Rodent studies indicate that phenylacetate exposure in utero is associated with central nervous system damage. Prenatal exposure of rat pups to phenylacetate caused lesions in layer 5 of the cortical pyramidal cells, and dendritic spines were longer and thinner than normal as well as reduced in number. In pregnant rats, spontaneous abortions occurred, birth weight decreased, weight gain of the pups over the lactation period was reduced, and brain weight was decreased. These studies are not considered optimal for evaluation of teratogenic potential since phenylacetate exposure did not begin until day 9 of gestation, after the main period of organogenesis in the rat, but indicate a fetotoxic effect, seen primarily on brain development.

Carcinogenicity studies were not performed and were not considered a regulatory requirement, consistent with the International Conference on Harmonisation (ICH) S1A guideline.

While elements of the pre-clinical section of the sodium phenylbutyrate database do not conform to normal regulatory standards, this was not considered to preclude market authorization of Pheburane, in view of the seriousness of the conditions for which it is indicated as well as the existing clinical experience with the drug. Further, the risks identified have been included in the product monograph.

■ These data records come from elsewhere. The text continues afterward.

Lemma inherit_attributes_fold s l :
  indexed s → foldM (inherit_attribute ai ri) s l = Ok (foldl add_attribute s l).
Proof.
  revert s. induction l as [|a l IH]; intros s Hi; [done|]. cbn [foldM foldl].
  unfold inherit_attribute, add_attribute at 2. destruct (decide (a_name a ∈ valid_input_names s)) as [|Hn].
  { by apply IH. }
  rewrite decide_False by (intros Hk; apply Hn, Hi, Hk). apply IH.
  intros k Hk. apply Hi in Hk. apply elem_of_valid_input_names in Hk.
  apply elem_of_valid_input_names. unfold attribute_names in *. cbn. rewrite fmap_app. set_solver.
Qed.

Lemma inherit_relationships_fold s l :
  indexed s → foldM (inherit_relationship ai ri) s l = Ok (foldl add_relationship s l).
Proof.
  revert s. induction l as [|a l IH]; intros s Hi; [done|]. cbn [foldM foldl].
  unfold inherit_relationship, add_relationship at 2. destruct (decide (r_name a ∈ valid_input_names s)) as [|Hn].
  { by apply IH. }
  rewrite decide_False by (intros Hk; apply Hn, Hi, Hk). apply IH.
  intros k Hk. apply Hi in Hk. apply elem_of_valid_input_names in Hk.
  apply elem_of_valid_input_names. unfold relationship_names in *. cbn. rewrite fmap_app. set_solver.
Qed.
End inherit.

Lemma set_attributes_id s : s <| n_attributes := n_attributes s |> = s.
Proof. by destruct s. Qed.
Lemma set_relationships_id s : s <| n_relationships := n_relationships s |> = s.
Proof. by destruct s. Qed.

Lemma set_attributes_twice s x y : s <| n_attributes := x |> <| n_attributes := y |> = s <| n_attributes := y |>.
Proof. done. Qed.
Lemma set_relationships_twice s x y :
  s <| n_relationships := x |> <| n_relationships := y |> = s <| n_relationships := y |>.
Proof. done. Qed.

Definition inherited_attributes (s : MainSchema) (l : list AttributeSchema) : list AttributeSchema :=
  (λ a, a <| a_inherited := true |>) <$> filter (λ a, a_name a ∉ valid_input_names s) l.
Definition inherited_relationships (s : MainSchema) (l : list RelationshipSchema) :
    list RelationshipSchema :=
  (λ r, r <| r_inherited := true |>) <$> filter (λ r, r_name r ∉ valid_input_names s) l.
(** C39: [duplicate] gives a branch object with the same contents over the same cache, and
    nothing else in common: whatever is then done to the copy (schemas set, deleted or
    loaded, updates from other branches, with or without an error) the original keeps its
    names, their digests, and what each name resolves to; and whatever is done to the
    original, the copy keeps what the original had. *)
Theorem duplicate_isolation (w : World) (o : SchemaObject) (name : option string)
    (Hok : object_ok w o) (Hwf : wf (state_of w o)) :
  ∃ copy w1, duplicate name o w = (Ok copy, w1) ∧ object_ok w1 copy ∧
    branch_of w1 copy = branch_duplicate name (branch_of w o) ∧
    (∀ us, let w2 := run_updates us copy w1 in
       branch_of w2 o = branch_of w o ∧ ∀ n, resolve w2 o n = resolve w o n) ∧
    (∀ us, let w2 := run_updates us o w1 in
       branch_of w2 copy = branch_of w1 copy ∧ ∀ n, resolve w2 copy n = resolve w o n).
Proof.
  destruct (duplicate_run name o w Hok) as (copy & extra & Hrun & Hok' & Hb & Hnew).
  set (w1 := mkWorld _ _) in *. exists copy, w1. split_and!; [done..| |].
  all: assert (branch_of w1 o = branch_of w o) as Ho by
    (apply branch_of_ext; intros ref Href; destruct w; apply (dict_at_app (mkWorld _ _)), (proj1 (Forall_forall _ _) (proj2 Hok) ref Href)).
  all: assert (∀ ref, ref ∈ refs_of copy → ref ∉ refs_of o) as Hdisj by
    (intros ref H1 H2; pose proof (proj1 (Forall_forall _ _) (proj2 Hok) ref H2);
     pose proof (proj1 (Forall_forall _ _) Hnew ref H1); cbn in *; lia).
  all: assert (wf (state_of w1 o)) as Hwf1 by (unfold state_of; rewrite Ho; apply Hwf).
  all: assert (wf (state_of w1 copy)) as Hwfc by (unfold state_of; rewrite Hb; split; apply Hwf).
  - intros us. destruct (run_updates_other copy o us w1) as [Hbr Hres]; [done..|]. split; [by rewrite Hbr|].
    intros n. rewrite Hres. unfold resolve. by rewrite Ho.
  - intros us. destruct (run_updates_other o copy us w1) as [Hbr Hres]; [by intros ? ? ?; eapply Hdisj|by destruct Hok; split; [|rewrite Forall_forall in *; cbn; setoid_rewrite length_app; intros; naive_solver lia]|done..|].
    split; [done|]. intros n. rewrite Hres. unfold resolve. by rewrite Hb.
Qed.
End isolation.
(* ===== verification/SchemaValidate.v ===== *)
(** * Validating the schemas of a branch

    The checks [SchemaBranch.process_validate] runs on all schemas
    ([backend/infrahub/core/schema_manager.py]), and [SchemaBranch.process], the
    composition of the passes.  A check raises [ValueError]; only
    [validate_display_labels] also writes, into the cached object. *)

From stdpp Require Import prelude strings gmap.
From S2P Require Import Prelude PyString PyDict SdkUtils TopologicalSort Constants HashModel.
From S2P Require Import SchemaDefs NodeSchemaOps SchemaStore SchemaProcess.

(** ** Names, kinds and counts *)

Definition reserved_name (node : MainSchema) (name : string) : bool :=
  bool_decide (name ∈ RESERVED_ATTR_REL_NAMES)
  || (is_generic_schema node && bool_decide (name ∈ RESERVED_ATTR_GEN_NAMES)).

Definition check_names (node : MainSchema) : result unit :=
  _ ← raise_if (truthy_list (Some (duplicates (Some <$> (attribute_names node ++ relationship_names node)))))
        (ValueError (kind node +:+ ": Names of attributes and relationships must be unique"));
  if decide (kind node ∈ INTERNAL_SCHEMA_NODE_KINDS) then Ok tt
  else
    _ ← for_all (λ attr, raise_if (reserved_name node (a_name attr))
          (ValueError (kind node +:+ ": " +:+ a_name attr +:+ " isn't allowed as an attribute name.")))
          (n_attributes node);
    for_all (λ rel, raise_if (reserved_name node (r_name rel))
          (ValueError (kind node +:+ ": " +:+ r_name rel +:+ " isn't allowed as a relationship name.")))
          (n_relationships node).

Definition check_counts (node : MainSchema) : result unit :=
  for_all (λ rel,
      match r_cardinality rel with
      | RelationshipCardinality.ONE =>
          raise_if (negb (r_optional rel)
                    && (negb (r_min_count rel =? 1)%Z || negb (r_max_count rel =? 1)%Z))
            (ValueError (kind node +:+ ": Relationship " +:+ r_name rel
               +:+ " is defined as cardinality.ONE but min_count or max_count are not 1"))
      | RelationshipCardinality.MANY =>
          _ ← raise_if (negb (r_max_count rel =? 0)%Z && (r_max_count rel <? r_min_count rel)%Z)
                (ValueError (kind node +:+ ": Relationship " +:+ r_name rel
                   +:+ " min_count must be lower than max_count"));
          raise_if (r_max_count rel =? 1)%Z
            (ValueError (kind node +:+ ": Relationship " +:+ r_name rel
               +:+ " max_count must be 0 or greater than 1 when cardinality is MANY"))
      end) (n_relationships node).
(* ===== verification/SchemaUpdate.v ===== *)
(** * Differences between two branches and the validation of an update

    [SchemaBranchHash.compare], [SchemaDiff] and [SchemaUpdateValidationResult] of
    [backend/infrahub/core/models.py], with [SchemaBranch.diff] and
    [SchemaBranch.validate_update] of [backend/infrahub/core/schema_manager.py] and
    the two tables of what is available ([core/migrations/__init__.py],
    [core/validators/__init__.py]).

    A change of the schema is turned into errors, migrations to run and
    constraints to check, by what each changed property of the schema classes
    declares in its metadata ([attribute_update_support] and its siblings). *)

From stdpp Require Import prelude strings.
From S2P Require Import Prelude PyString PyDict SdkUtils Md5 Constants HashModel SchemaDefs.
From S2P Require Import NodeSchemaOps SchemaPaths SchemaStore.

(** ** Digests of a branch *)

Record SchemaBranchDiff := mkSchemaBranchDiff {
  sbd_nodes : list string;
  sbd_generics : list string;
}.
Definition sbd_to_list (d : SchemaBranchDiff) : list string := sbd_nodes d ++ sbd_generics d.
Definition sbd_to_string (d : SchemaBranchDiff) : string := py_join ", " (sbd_to_list d).
Definition sbd_has_diff (d : SchemaBranchDiff) : bool :=
  negb (bool_decide (sbd_nodes d = [])) || negb (bool_decide (sbd_generics d = [])).

Record SchemaBranchHash := mkSchemaBranchHash {
  sbh_main : string;
  sbh_nodes : list (string * string);
  sbh_generics : list (string * string);
}.

Definition get_hash_full (b : SchemaBranch) : SchemaBranchHash :=
  mkSchemaBranchHash (branch_get_hash b) (nodes b) (generics b).

(** [[key for key, value in other.items() if key not in self or self[key] != value]] *)
Definition changed_keys (self other : list (string * string)) : list string :=
  (filter (λ kv, negb (dict_mem self kv.1) || negb (bool_decide (dict_get self kv.1 = Some kv.2))) other).*1.

Definition hash_compare (self other : SchemaBranchHash) : option SchemaBranchDiff :=
  if decide (sbh_main other = sbh_main self) then None
  else Some (mkSchemaBranchDiff (changed_keys (sbh_nodes self) (sbh_nodes other))
               (changed_keys (sbh_generics self) (sbh_generics other))).

(** ** Difference of two branches *)

(** A removed kind that is still present with the state "absent" has no
    difference of its own ([None]). *)
Record SchemaDiff := mkSchemaDiff {
  sd_added : list (string * HashableModelDiff);
  sd_changed : list (string * HashableModelDiff);
  sd_removed : list (string * option HashableModelDiff);
}.
#[export] Instance SchemaDiff_rebuild : Rebuild SchemaDiff := λ d,
  mkSchemaDiff (sd_added d) (sd_changed d) (sd_removed d).

Definition sd_all (d : SchemaDiff) : list string :=
  dict_keys (sd_changed d) ++ dict_keys (sd_added d) ++ dict_keys (sd_removed d).

Section diff.
Context `{SetOrder} (pytest_running : bool).

(** The ids both sides know, and the kinds of a side that are not paired by id. *)
Definition shared_kind_ids (local other : list (string * option string)) : list string :=
  intersection (omap id (dict_values local)) (omap id (dict_values other)).
Definition unpaired (shared_ids : list string) (m : list (string * option string)) : list string :=
  (filter (λ kv, kv.2 ∉ Some <$> shared_ids) m).*1.

(** A kind present on both sides under the same name. *)
Definition diff_by_kind (self other : BranchState) (d : SchemaDiff) (key : string) :
    result SchemaDiff :=
  local_node ← find self key;
  other_node ← find other key;
  diff_node ← schema_diff pytest_running other_node local_node;
  Ok (if has_diff diff_node then d <| sd_changed := dict_set (sd_changed d) key diff_node |> else d).

(** A schema present on both sides under the same id. *)
Definition diff_by_id (self other : BranchState)
    (local_kind_id_map other_kind_id_map : list (string * option string))
    (d : SchemaDiff) (shared_id : string) : result SchemaDiff :=
  local_kind ← require (KeyError shared_id)
                 (dict_get (reversed_map local_kind_id_map) (Some shared_id));
  other_kind ← require (KeyError shared_id)
                 (dict_get (reversed_map other_kind_id_map) (Some shared_id));
  local_node ← find self local_kind;
  other_node ← find other other_kind;
  diff_node ← schema_diff pytest_running other_node local_node;
  Ok (if decide (n_state other_node = HashableModelState.ABSENT)
      then d <| sd_removed := dict_set (sd_removed d) other_kind None |>
      else if has_diff diff_node
      then d <| sd_changed := dict_set (sd_changed d) other_kind diff_node |> else d).

(** [SchemaBranch.diff], of the two branches read in the states [self] and
    [other]; in the registry both have the same store. *)
Definition branch_diff (self other : BranchState) : result SchemaDiff :=
  local_kind_id_map ← (get_all_kind_id_map true self).1;
  other_kind_id_map ← (get_all_kind_id_map true other).1;
  let shared_ids := shared_kind_ids local_kind_id_map other_kind_id_map in
  let local_keys := unpaired shared_ids local_kind_id_map in
  let other_keys := unpaired shared_ids other_kind_id_map in
  let '(present_both, present_local_only, present_other_only) :=
    compare_lists local_keys other_keys in
  let schema_diff := mkSchemaDiff
    (dict_of_list ((λ element, (element, empty_diff)) <$> present_other_only)) []
    (dict_of_list ((λ element, (element, Some empty_diff)) <$> present_local_only)) in
  schema_diff ← foldM (diff_by_kind self other) schema_diff present_both;
  foldM (diff_by_id self other local_kind_id_map other_kind_id_map) schema_diff shared_ids.
End diff.

(** ** What an update requires *)

Record SchemaUpdateValidationError := mkUpdateError {
  err_path : SchemaPath;
  err_error : UpdateValidationErrorType;
  err_message : option string;
}.
Definition error_to_string (e : SchemaUpdateValidationError) : string :=
  repr_str (enum_value (err_error e)) +:+ ": " +:+ sp_schema_kind (err_path e) +:+ " "
  +:+ default "None" (sp_field_name (err_path e)) +:+ " " +:+ default "None" (err_message e).

Record SchemaUpdateMigrationInfo := mkMigrationInfo {
  mig_path : SchemaPath;
  migration_name : string;
}.
Record SchemaUpdateConstraintInfo := mkConstraintInfo {
  con_path : SchemaPath;
  constraint_name : string;
}.
#[export] Instance ConstraintInfo_eq_dec : EqDecision SchemaUpdateConstraintInfo.
Proof. solve_decision. Defined.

For more information, refer to the Pheburane Product Monograph, approved by Health Canada and available through the Drug Product Database.

 

 

7.3 Quality Basis for Decision

 

The Chemistry and Manufacturing information submitted for Pheburane has demonstrated that the drug substance and drug product can be consistently manufactured to meet the approved specifications. Proper development and validation studies were conducted, and adequate controls are in place for the commercial processes. Changes to the manufacturing process and formulation made throughout the pharmaceutical development are considered acceptable upon review. Based on the stability data submitted, the proposed shelf life of 36 months, when stored between 15 to 30°C is considered acceptable. The product has been assigned an in-use period of 45 days after opening. Pheburane solution, prepared at a concentration of 50 mg/mL of sodium phenylbutyrate for nasogastric or gastrostomy administration, was shown to be stable for 7 days when stored at 2 to 8°C, protected from light.

All sites involved in production are compliant with Good Manufacturing Practices.

All non-medicinal ingredients (described earlier) found in the drug product are acceptable for use in drugs according to the Food and Drug Regulations.

None of the excipients used in the manufacture of Pheburane granules are of human or animal origin.